Source records:
[Start of section]
Lemma reply_cases r k c reqs out :
  awaits r 4 reqs c →
  ended (match stage_reply out with Normal _ => true | Throw _ => false end) reqs (reply 0 out k c).
Proof.
  intros [[t0 Hr] Hs]. unfold reply. rewrite Hr. cbn [lookup list_lookup].
  change (r_index (at_stage r 4 t0) =? 4) with true. cbn match.
  destruct (stage_reply out); split_and!; cbn; try done; try (by rewrite Hr); eauto.
Qed.

Lemma stage_reply_ok out :
  (∃ b, stage_reply out = Normal b) ↔ ∃ st b, out = Responded st b ∧ status_ok st = true.
Proof.
  split.
  - intros [b Hb]. destruct out as [st body|e]; [|done]. exists st, body. split; [done|].
    cbn in Hb. destruct (status_ok st); [done|]. repeat case_match; simplify_eq.
  - intros (st & b & -> & Hst). cbn. rewrite Hst. eauto.
Qed.

(** What a driven run sends, and its verdict. *)
Definition run_sends (r : Run) : list Request :=
  match r_leader r, quorumReached (r_total r) (r_healthy r), trace_request r with
  | Some _, true, Normal req => [req]
  | _, _, _ => []
  end.

Definition run_verdict (r : Run) (out : fetch_outcome) : bool :=
  match run_sends r, stage_reply out with
  | _ :: _, Normal _ => true
  | _, _ => false
  end.

Lemma drive_ends ns k0 k1 k2 k3 k4 k5 out s :
  runs (core s) = [] → traceRunning (core s) = false → trim (traceKey (form s)) ≠ [] →
  let r := run_of ns k0 (form s) in
  ended (run_verdict r out) (sent (core s) ++ run_sends r)
    (core (trace_run (drive ns k0 k1 k2 k3 k4 k5 out) s)).
Proof.
  intros Hr Hrun Hkey r.
  set (c0 := core (runTrace ns k0 s)).
  assert (awaits r 0 (sent (core s)) c0) as H0.
  { subst c0. unfold runTrace. rewrite Hrun.
    assert (jeqb (trim (traceKey (form s))) [] = false) as -> by by apply bool_decide_eq_false.
    pose proof (enter_stage_cases r 0 k0 {| traceRunning := true; traceResult := None;
      traceSteps := createTraceSteps; runs := runs (core s); sent := sent (core s) |}
      (sent (core s)) Hr eq_refl) as He.
    cbn [stage_start] in He. rewrite app_nil_r in He. exact He. }
  change (core (trace_run _ s)) with
    (reply 0 out k5 (resume 0 k4 (resume 0 k3 (resume 0 k2 (resume 0 k1 c0))))).
  pose proof (resume_cases r 0 k1 c0 _ ltac:(lia) H0) as H1. cbn [stage_start] in H1.
  rewrite app_nil_r in H1.
  pose proof (resume_cases r 1 k2 _ _ ltac:(lia) H1) as H2. cbn [stage_start] in H2.
  unfold run_verdict, run_sends.
  destruct (r_leader r) as [id|]; [|rewrite app_nil_r; by apply reply_ended, resume_ended, resume_ended].
  rewrite app_nil_r in H2.
  pose proof (resume_cases r 2 k3 _ _ ltac:(lia) H2) as H3. cbn [stage_start] in H3.
  destruct (quorumReached _ _); [|rewrite app_nil_r; by apply reply_ended, resume_ended].
  rewrite app_nil_r in H3.
  pose proof (resume_cases r 3 k4 _ _ ltac:(lia) H3) as H4. cbn [stage_start] in H4.
  destruct (trace_request r) as [req|e]; [|rewrite app_nil_r; by apply reply_ended].
  pose proof (reply_cases r k5 _ _ out H4) as H5. by destruct (stage_reply out).
Qed.
(** The replies decide what becomes of a watch, whatever else happens. *)
Lemma watch_run j es s p :
  polls s !! j = Some p → watch_ok p →
  let os := watch_replies j es s in
  (∃ p', polls (run es s) !! j = Some p' ∧
     (active p' = true ↔
      active p = true ∧ attempts p + length os ≤ 20 ∧ first_leader (prevLeader p) os = None)) ∧
  watch_log j es s = concat (imap (λ i, reply_texts (prevLeader p) (attempts p + i)) os).
Proof.
  revert s p. induction es as [|e es IH]; intros s p Hj Hok; cbn zeta.
  { split; [|done]. exists p. split; [done|]. cbn. specialize (Hok).
    split; [intros Ha; split_and!; [done| |done]; specialize (Hok Ha); lia|naive_solver]. }
  cbn [watch_replies watch_log]. change (run (e :: es) s) with (run es (step e s)).
  destruct (step_watch j e s p Hj) as [(o & t & -> & Hin & -> & Hs & Hl)|[(-> & -> & Hs)|(Ht & -> & Hs & Hl)]].
  - destruct (IH (step (PStatus j o t) s) _ Hs (poll_reply_ok o p)) as [(p' & Hp' & Ha) Hlog].
    rewrite Nat.eqb_refl, Hl, Hlog. cbn [app length imap concat]. split.
    + exists p'. split; [done|]. rewrite Ha, first_leader_cons.
      unfold poll_reply. cbn [snd active attempts prevLeader].
      destruct (new_leader (prevLeader p) o) as [[t'|]|]; cbn [app];
        rewrite ?bool_decide_eq_true_2, ?bool_decide_eq_false_2, ?andb_true_r, ?andb_false_r by done;
        [naive_solver|..]; rewrite andb_true_iff, negb_true_iff, Nat.ltb_ge; naive_solver lia.
    + f_equal.
      * unfold poll_reply, reply_texts. cbn [fst]. rewrite Nat.add_0_r.
        destruct (new_leader (prevLeader p) o) as [[t'|]|]; done.
      * f_equal. apply imap_ext. intros i x _. unfold compose, poll_reply. cbn [snd prevLeader attempts].
        f_equal. lia.
  - destruct (IH (step (PTick j) s) (poll_tick p) Hs (poll_tick_ok p Hok)) as [(p' & Hp' & Ha) Hlog].
    cbn [app]. assert (active (poll_tick p) = active p ∧ attempts (poll_tick p) = attempts p ∧
      prevLeader (poll_tick p) = prevLeader p) as (E1 & E2 & E3)
      by (unfold poll_tick; by destruct (active p) eqn:?).
    rewrite E1, E2, E3 in *. eauto.
  - destruct (IH (step e s) p Hs Hok) as [Hp' Hlog]. split; [done|].
    destruct e as [| | |i o t]; try done. destruct (Nat.eqb_spec i j); [|done].
    by rewrite (Hl i o t) by done.
Qed.
(** A view that is left, or was left before. *)
Lemma view_ok_leave c c' j v :
  actions c' = actions c → (j =? current c')%nat = false → view_ok c j v → view_ok c' j v.
Proof.
  intros Ha Hj. destruct v; cbn [view_ok]; try done. rewrite Hj. intros Hc.
  apply alone_leave in Hc. unfold raft_state. rewrite Ha.
  exact (alone_other _ (c_store c') _ Hc).
Qed.

Lemma views_ok_set_palette p c : views_ok c → views_ok (set_palette p c).
Proof.
  intros Hc. case (decide (tab p = tab (palette c))) as [Ht|Ht].
  { apply (views_ok_env c); [done| |done|done]. cbn. by rewrite bool_decide_true. }
  assert (views (set_palette p c) = views c ++ [mount_view (tab p)]) as Hv
    by (cbn; by rewrite bool_decide_false).
  assert (current (set_palette p c) = length (views c)) as Hcur
    by (unfold current; rewrite Hv, length_app; cbn; lia).
  destruct Hc as [H1 H2 H3]. split; rewrite ?Hv; cbn [actions set_palette palette].
  - intros j v [Hj|[Hge Hj]]%lookup_app_Some.
    + apply (view_ok_leave c); [done| |by apply H1]. apply Nat.eqb_neq. rewrite Hcur.
      apply lookup_lt_Some in Hj. lia.
    + apply list_lookup_singleton_Some in Hj as [Hj <-].
      apply view_ok_mount; [|lia]. apply own_none. intros a Ha Hj'.
      specialize (H2 a Ha). rewrite lookup_ge_None_2 in H2 by lia. done.
  - intros a Ha. rewrite lookup_app_l; [by apply H2|]. apply lookup_lt_is_Some.
    specialize (H2 a Ha). by destruct (views c !! a.2).
  - rewrite last_snoc. cbn. by rewrite mount_view_kind.
Qed.

Lemma last_insert_kind (l : list Mounted) j v v' :
  l !! j = Some v → kind_of v' = kind_of v → kind_of <$> last (<[j := v']> l) = kind_of <$> last l.
Proof.
  intros Hj Hk. rewrite !last_lookup, length_insert.
  destruct (decide (pred (length l) = j)) as [->|Hne].
  - rewrite list_lookup_insert_eq by (by eapply lookup_lt_Some). rewrite Hj. cbn. by f_equal.
  - by rewrite list_lookup_insert_ne.
Qed.

Lemma lookup_insert_kind (l : list Mounted) j v v' i :
  l !! j = Some v → kind_of v' = kind_of v → kind_of <$> <[j := v']> l !! i = kind_of <$> l !! i.
Proof.
  intros Hj Hk. destruct (decide (i = j)) as [->|Hne]; [|by rewrite list_lookup_insert_ne].
  rewrite list_lookup_insert_eq by (by eapply lookup_lt_Some). rewrite Hj. cbn. by f_equal.
Qed.

(** Replacing a view by one of the same kind; [c'] may also have fewer actions of
    this view. *)
Lemma views_ok_insert j v v' c c' :
  views c !! j = Some v → kind_of v' = kind_of v → views c' = <[j := v']> (views c) →
  (∀ a, a ∈ actions c' → a ∈ actions c) → (∀ i, i ≠ j → own i (actions c') = own i (actions c)) →
  tab (palette c') = tab (palette c) → view_ok c' j v' → views_ok c → views_ok c'.
Proof.
  intros Hj Hk Hv Ha Ho Ht Hok [H1 H2 H3]. split; rewrite ?Hv, ?Ht.
  - intros i u Hi. destruct (decide (i = j)) as [->|Hne].
    + rewrite list_lookup_insert_eq in Hi by (by eapply lookup_lt_Some). by simplify_eq.
    + rewrite list_lookup_insert_ne in Hi by done. apply (view_ok_env c); [by apply Ho| |by apply H1].
      unfold current. by rewrite Hv, length_insert.
  - intros a Hin. rewrite (lookup_insert_kind _ _ _ _ _ Hj Hk). by apply H2, Ha.
  - by rewrite (last_insert_kind _ _ _ _ Hj Hk).
Qed.

Lemma explorer_next c j e s :
  view_ok c j (MExplorer s) → view_ok c j (MExplorer (Explorer.View.step env e s)).
Proof. intros [es ->]. exists (es ++ [e]). unfold Explorer.View.run. by rewrite foldl_app. Qed.

(** A click in the view on the screen. *)
Lemma views_ok_act k i n log c :
  last (views c) = Some (MRaft log) → nodes (c_store c) !! i = Some n → RaftView.enabled k n = true →
  views_ok c →
  views_ok (set_store (action_optimistic k (node_id n) (c_store c))
    (actions c ++ [({| p_kind := k; p_id := node_id n; p_previous := c_store c |}, current c)]) c).
Proof.
  intros Hl Hn He [H1 H2 H3]. set (c' := set_store _ _ c). split; [|intros a Ha|done].
  - intros j v Hj. destruct (decide (current c = j)) as [Hc|Hc].
    + assert (v = MRaft log) as -> by (apply last_current in Hl; change (views c' !! j) with (views c !! j) in Hj; congruence).
      specialize (H1 j _ Hj). cbn [view_ok] in H1 |- *. change (current c') with (current c).
      rewrite Hc, Nat.eqb_refl in H1 |- *. apply (alone_click k i) in H1. revert H1. subst c'.
      unfold RaftView.step, RaftView.store_event, raft_state. cbn -[own]. rewrite Hn. cbn -[own]. rewrite He.
      by rewrite own_snoc, decide_True.
    + apply (view_ok_env c); [|done|by apply H1]. cbn -[own]. by rewrite own_snoc, decide_False, app_nil_r.
  - change (views c') with (views c). apply elem_of_app in Ha as [Ha|Ha]; [by apply H2|].
    apply list_elem_of_singleton in Ha as ->. cbn. by rewrite (last_current c _ Hl).
Qed.

(** The settling of an action of the [j]-th view. *)
Lemma views_ok_settle i o p j c :
  actions c !! i = Some (p, j) → views_ok c →
  let r := action_settle (p_kind p) (p_previous p) o (c_store c) in
  views_ok (set_views (report_to j p (snd r) (views c)) (set_store (fst r) (delete i (actions c)) c)).
Proof.
  intros Hi Hc r.
  pose proof (vo_actions c Hc _ (list_elem_of_lookup_2 _ _ _ Hi)) as Hj. cbn in Hj.
  destruct (views c !! j) as [v|] eqn:Ej; [|done]. destruct v as [| |log|]; try done.
  set (log' := foldl (λ l t, RaftView.push t l) log
    (match RaftView.report (p_kind p) (p_id p) (snd r) with Normal t => [t] | Throw _ => [] end)).
  assert (report_to j p (snd r) (views c) = <[j := MRaft log']> (views c)) as Hr.
  { unfold report_to. rewrite Ej. subst log'. destruct (RaftView.report _ _ _); [done|].
    cbn. by rewrite list_insert_id. }
  eapply (views_ok_insert j (MRaft log) (MRaft log') c); try done.
  - intros a Ha. exact (list_elem_of_delete_inv a i _ Ha).
  - intros j' Hne. cbn -[own]. by eapply own_delete_other.
  - destruct (own_delete j _ i p Hi) as (i' & Hi' & Hd).
    pose proof (vo_views c Hc _ _ Ej) as Hv. cbn [view_ok] in Hv |- *.
    apply (alone_settle _ i' o) in Hv. revert Hv.
    unfold current. cbn [views set_views]. rewrite Hr, length_insert.
    unfold RaftView.step, raft_state, RaftView.reports. cbn -[own]. rewrite Hi', Hd. cbn -[own].
    done.
Qed.
(** C2 (amended): a single token that is not a contraction key and whose
    cleaned form (lowercased, punctuation removed) is not empty and not in
    the vocabulary is encoded as [399999]; a contraction key none of
    whose expansion words is in the vocabulary is encoded as one 399999 per
    expansion word.  No exception is raised in either case. *)
Theorem unknown_token_encoding (d : list string) (c : gmap string string)
    (text token : string) :
  split text = [token] ->
  (c !! lower token = None ->
   remove_special_characters (lower token) <> EmptyString ->
   remove_special_characters (lower token) ∉ d ->
   convert_to_indices (Seq [EStr text]) d c unk_word_index_default
   = Ok [[399999]]) /\
  (forall phrase,
     c !! lower token = Some phrase ->
     Forall (fun w => w ∉ d) (split phrase) ->
     convert_to_indices (Seq [EStr text]) d c unk_word_index_default
     = Ok [replicate (length (split phrase)) 399999]).
Proof.
  intros Hsplit.
  pose proof (convert_to_indices_texts d c unk_word_index_default [text])
    as Hconv.
  simpl in Hconv. unfold claim_indices in Hconv. rewrite Hsplit in Hconv.
  simpl in Hconv. rewrite app_nil_r in Hconv. rewrite Hconv.
  unfold token_indices. split.
  - intros -> Hne Habs.
    destruct (remove_special_characters (lower token)) as [|a s];
      [contradiction|].
    by rewrite word_or_unk_absent.
  - intros phrase -> Habs. do 2 f_equal.
    induction Habs as [|w ws Hw _ IH]; simpl; [reflexivity|].
    rewrite (word_or_unk_absent d _ w Hw), IH. reflexivity.
Qed.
[End of section]
● **EXERCISE PROMPT**
Using the data above, extract exactly the lines from the one that holds "Lemma views_ok_set_palette p" to the one that holds "by (cbn; by rewrite bool_decide_false).", both ends included, and no others.

● **REPLY**
Lemma views_ok_set_palette p c : views_ok c → views_ok (set_palette p c).
Proof.
  intros Hc. case (decide (tab p = tab (palette c))) as [Ht|Ht].
  { apply (views_ok_env c); [done| |done|done]. cbn. by rewrite bool_decide_true. }
  assert (views (set_palette p c) = views c ++ [mount_view (tab p)]) as Hv
    by (cbn; by rewrite bool_decide_false).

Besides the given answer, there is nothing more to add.